The expected output is each line in the data below that includes the string "which".
[Opening INFORMATION GIVEN section]
(** Token chunks: the ranks of a put group split the chunks of a request
    between them, each chunk to exactly one rank; every chunk is non-empty,
    block-aligned and keyed by the hash of its last token's hash block, which
    for a full chunk is the compact hash the lookup side uses; and without a
    mask the chunks tile the tokens of the request. *)
Theorem process_tokens_partition `{!CeilDiv} bs hbs len mask_num hashes mask n all :
  0 < bs → 0 < hbs → (hbs | bs) → 0 < n →
  process_tokens bs hbs len hashes mask_num mask 1 0 = Ok all →
  (∃ parts, rmap (λ r, process_tokens bs hbs len hashes mask_num mask n r) (seqZ 0 n) = Ok parts ∧
     concat parts ≡ₚ all) ∧
  (∀ c, c ∈ all → ∃ i, ch_start c = i * bs ∧ 0 ≤ ch_start c < ch_end c ∧ ch_end c ≤ ch_start c + bs ∧
     ch_end c ≤ len ∧ hashes !! Z.to_nat (ch_end c / hbs - 1) = Some (ch_hash c) ∧
     (ch_end c = ch_start c + bs → chunk_hash_at hashes hbs bs i = Ok (ch_hash c))) ∧
  (hashes ≠ [] → mask = None → mask_num = 0 → 0 ≤ len →
     tiled 0 ((λ c, (ch_start c, ch_end c - ch_start c)) <$> all) len).
Proof.
  intros Hbs Hhbs Hdiv Hn Hall.
  destruct (decide (hashes = [])) as [->|Hh].
  { cbn in Hall. apply Ok_inj in Hall as <-. split_and!; [|set_solver|done].
    exists ((λ _, []) <$> seqZ 0 n). split.
    - apply rmap_Ok, Forall2_fmap_r, Forall_Forall2_diag, Forall_forall. intros r _.
      unfold compose, process_tokens. by rewrite (proj2 (Z.ltb_lt 0 n)).
    - induction (seqZ 0 n); done. }
  assert (len mod hbs = 0 ∧ len / hbs ≤ zlen hashes) as [Hm Hl].
  { unfold process_tokens in Hall. destruct hashes as [|h hashes]; [done|]. cbn in Hall. inv_ok. by zbool. }
  rewrite process_total in Hall by (try lia; done). apply Ok_inj in Hall as <-.
  split_and!.
  - exists ((λ r, nth_chunk bs hbs len hashes <$> chunk_ids bs len mask_num mask n r) <$> seqZ 0 n). split.
    + apply rmap_Ok, Forall2_fmap_r, Forall_Forall2_diag, Forall_forall. intros r _.
      unfold compose. by rewrite process_total by done.
    + trans (nth_chunk bs hbs len hashes <$> concat
        ((λ r, filter (λ i, i mod n = r) (chunk_ids bs len mask_num mask 1 0)) <$> seqZ 0 n));
        [|by rewrite residues_perm].
      rewrite fmap_concat, <- list_fmap_compose. f_equiv.
      match goal with |- ?x ≡ₚ ?y => assert (x = y) as ->; [|done] end. apply list_fmap_ext.
      intros j r _. unfold compose. by rewrite chunk_ids_step.
  - intros c (i & -> & Hi%chunk_ids_range)%list_elem_of_fmap. exists i.
    destruct (chunk_result_Ok bs hbs len hashes i) as (h & Hlk & _ & Hlt); [done..|lia|].
    unfold nth_chunk. cbn. rewrite Hlk. cbn. split_and!; try done; try nia.
    intros Hfull. rewrite Hfull in Hlk. destruct Hdiv as [q Hq].
    assert (E : (i * bs + bs) / hbs = i * q + q) by (rewrite Hq; symmetry; apply Z.div_unique_exact; nia).
    rewrite E in Hlk. unfold chunk_hash_at. assert (0 < q) by nia. case_bool; zbool.
    + assert (q = 1) as -> by nia. rewrite py_index_nonneg by lia.
      replace (i * 1 + 1 - 1) with i in Hlk by lia. by rewrite Hlk.
    + rewrite (proj2 (py_mod_Ok bs hbs 0)) by (split; [lia|rewrite Hq; symmetry; apply Z.mod_mul; lia]).
      assert (bs / hbs = q) as -> by (rewrite Hq; apply Z.div_mul; lia). cbn [rbind assert_ raise_if Z.eqb negb].
      rewrite py_index_nonneg by nia. by rewrite Hlk.
  - intros _ -> -> H0. pose proof (cdiv_bounds 0 bs Hbs). pose proof (cdiv_bounds len bs Hbs).
    assert (chunk_ids bs len 0 None 1 0 = seqZ 0 (cdiv len bs)) as ->.
    { unfold chunk_ids. assert (cdiv 0 bs = 0) as -> by nia. rewrite Z.max_id, Z.sub_0_r.
      apply filter_all. intros j _. by rewrite Z.mod_1_r. }
    assert (0 ≤ cdiv len bs) by nia. rewrite <- list_fmap_compose.
    assert (Ht := windows_tiled len bs (cdiv len bs)).
    erewrite list_fmap_ext; [apply Ht; nia|]. intros j x _. unfold compose, nth_chunk. cbn. f_equal. lia.
Qed.

Definition ex_hashes : list block_hash := [[1]; [2]; [3]; [4]; [5]].

Lemma process_tokens_partition_witness :
  process_tokens 4 2 10 ex_hashes 0 None 1 0 =
    Ok [mkChunk 0 4 [2]; mkChunk 4 8 [4]; mkChunk 8 10 [5]] ∧
  tiled 0 [(0, 4); (4, 4); (8, 2)] 10.
Proof.
  assert (H : process_tokens 4 2 10 ex_hashes 0 None 1 0 =
    Ok [mkChunk 0 4 [2]; mkChunk 4 8 [4]; mkChunk 8 10 [5]]) by (vm_compute; reflexivity).
  split; [exact H|].
  apply (process_tokens_partition 4 2 10 0 ex_hashes None 2) in H; try lia; [|by exists 2].
  destruct H as (_ & _ & H). apply H; done.
Defined.

(** ** Request metadata *)

(** Save and load metadata: one step's metadata never asks for both a save
    and a load; a load is one the scheduler confirmed; a save ends on a block
    boundary, strictly after what was saved before and within the scheduled
    tokens, and is recorded in the tracker, which no other case changes; and
    when nothing is emitted although saving was allowed, fewer tokens than one
    block are pending. *)
Theorem request_meta_ok `{!CeilDiv} t bs load_spec skip hashes m t' :
  0 < bs → (bs | num_saved_tokens t) →
  from_request_tracker t bs load_spec skip hashes = Ok (m, t') →
  match m with
  | Some m =>
      (can_save m = true → rm_load_spec m = None ∧ skip = false ∧
         token_len_chunk m = num_saved_tokens t' ∧
         num_saved_tokens t < num_saved_tokens t' ≤ tr_token_len t ∧
         (bs | num_saved_tokens t') ∧ tr_token_len t - num_saved_tokens t' < bs) ∧
      (∀ l, rm_load_spec m = Some l → load_spec = Some l ∧ can_load l = true) ∧
      (can_save m = false → t' = t)
  | None => t' = t ∧ load_spec = None ∧ (skip = false → tr_token_len t - num_saved_tokens t < bs)
  end.
Proof.
  intros Hbs [k Hk] Hr. unfold from_request_tracker in Hr.
  rewrite (proj2 (py_div_Ok _ _ (tr_token_len t / bs))) in Hr by (split; [lia|done]).
  cbn [rbind] in Hr. set (start := num_saved_tokens t) in *.
  pose proof (cdiv_bounds (start + 1) bs Hbs) as Hc. set (c := cdiv (start + 1) bs) in *.
  assert (c = k + 1) as Ec by nia. clearbody c. subst c.
  pose proof (Z.div_mod (tr_token_len t) bs ltac:(lia)).
  pose proof (Z.mod_pos_bound (tr_token_len t) bs Hbs).
  set (b := tr_token_len t / bs) in *.
  set (loads := match load_spec with Some l => can_load l | None => false end) in *.
  destruct (skip || (b * bs <? (k + 1) * bs) || loads) eqn:Hs; cbn [andb] in Hr.
  - destruct (bool_decide (is_Some load_spec)) eqn:Hl; cbn [negb] in Hr; injection Hr as <- <-.
    + apply bool_decide_eq_true in Hl as [l ->]. cbn. split_and!; [done| |done].
      intros l' Hl'. unfold loads in Hl'. destruct (can_load l) eqn:E; [|done]. by injection Hl' as <-.
    + apply bool_decide_eq_false in Hl. split_and!; [done|by destruct load_spec; [destruct Hl; eauto|]|].
      intros ->. assert (loads = false) as E.
      { unfold loads. destruct load_spec; [destruct Hl; eauto|done]. }
      rewrite E, orb_false_r in Hs. cbn in Hs. apply Z.ltb_lt in Hs.
      assert (b < k + 1) by nia. nia.
  - injection Hr as <- <-. apply orb_false_iff in Hs as [Hs Hl]. apply orb_false_iff in Hs as [-> Hs].
    apply Z.ltb_ge in Hs. rewrite Hl. cbn. split_and!; [|done|done]. intros _.
    split_and!; try done; [nia|nia|by exists b|nia].
Qed.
[Closing INFORMATION GIVEN section]
> _SOLUTION TO THIS TASK_:
    block-aligned and keyed by the hash of its last token's hash block, which
    tokens, and is recorded in the tracker, which no other case changes; and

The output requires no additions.